Процесс превращения занял дни. Сначала – волосы. Густые, тёмные пряди падали на грязный пол. Ножницами. Потом машинкой. Пока не остался короткий, колючий ёжик. Потом – едкая краска. Смыть темноту. До платинового блонда. Холодного, как сталь. Лицо казалось другим – острее, старше, скулы выделялись, глаза горели чужим, ледяным огнём. Документы родились в недрах старых печатных машин и компьютеров Гравера. Николь Вешнякова. Родилась в глухой деревне. Сирота. Ничего примечательного. Чистый лист.

Новая жизнь началась с комнаты в общежитии для рабочих на окраине чужого города. Работа – мойщицей посуды в дешёвой забегаловке. Одежда – простой, тёмный минимализм, растворяющийся в толпе. Она – Ветер. Невидимый. Неосязаемый. Но постоянный.

По вечерам, в своей коморке, Ветер доставала дешёвый ноутбук. Исследовала. Бульдог. Его империя грязных баров, сомнительных грузоперевозок, связей. Его люди. Его слабые места. Она собирала информацию. Крошечными каплями. Как Кирилл когда-то, но без его сентиментальности. Этот компромат будет её оружием. Но не сейчас. Сейчас он – гарантия. Гарантия того, что когда выйдут Ястреб и Ворон, Бульдог получит свою пулю не в лоб в тёмном переулке, а полное, публичное уничтожение. Без риска для её братства. Полиция сделает своё дело. После.

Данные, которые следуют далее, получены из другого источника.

(* ===== verification/RequestPipeline.v ===== *)
(** * The chat request pipeline ([src/server/pipeline.rs], [src/server/handlers/chat.rs],
      [src/compiler/mod.rs])

    How the host answers a chat request: the checks of the handler, then
    compilation of the plan with the live policies, injection of the context
    and of the client's tools into the compiled graph, reservation of quota
    with the request's envelope, execution, and the response. The components
    are the ones modelled before: the compiler's passes over the kernel view
    of the host's resource manager, the host's scheduler and executor.
    [process_request] covers the steps from compilation on; its argument is
    the plan, which HostPlanner supplies. *)
From S2P Require Import Prelude Text Json Money Graphs Budget ExecTypes Policy Strategy Compiler CompilerProps WorkQueue Scheduler DagQueue SchedulerProps Runtime RuntimeProps HostResource MeteredStream HostTypes ContextAssembly HostPolicy HostExecutor.
From Stdlib Require Import Floats.SpecFloat Ascii.
Open Scope stdpp_scope.
Open Scope Z_scope.

(** ** The handler's checks ([chat_completions]) *)
Definition MAX_MESSAGES : nat := 200.
Definition MAX_TOOLS : nat := 64.
Definition MAX_FILES : nat := 20.
Definition MAX_CONTENT_CHARS : Z := 100000.
Definition reject_request (r : ChatCompletionRequest) : option string :=
  if decide (trim (cr_model r) = "") then Some "model is required"
  else if (MAX_MESSAGES <? length (cr_messages r))%nat then Some "too many messages"
  else if match cr_tools r with Some t => (MAX_TOOLS <? length t)%nat | None => false end
  then Some "too many tools"
  else if match cr_files r with Some f => (MAX_FILES <? length f)%nat | None => false end
  then Some "too many files"
  else if existsb (λ m, MAX_CONTENT_CHARS <? Z.of_nat (String.length (content m)))%Z (cr_messages r)
  then Some "message content too large"
  else None.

На запястье, под рукавом свитера, больше не горела татуировка «50». Она была сведена Гравером – болезненно, оставив шрам, но стерев цифру. Отсчёт закончился. Той ночью на мосту. Вместе с Леной Соколовой.

Теперь было только ожидание. Терпеливое. Холодное. Как ветер, что гуляет по пустырям и асфальту, неся с собой семена разрушения и обещание бури. Она стянула свитер, глядя на шрам на запястье в зеркале. Платиновые шипы волос. Она больше не сталь. Сталь можно сломать. Она была Ветром. Неуловимым. Неумолимым. Готовым снести всё на своём пути, когда придёт время. Она включила ноутбук. Начался новый день. Новая жизнь. Жизнь Ветра.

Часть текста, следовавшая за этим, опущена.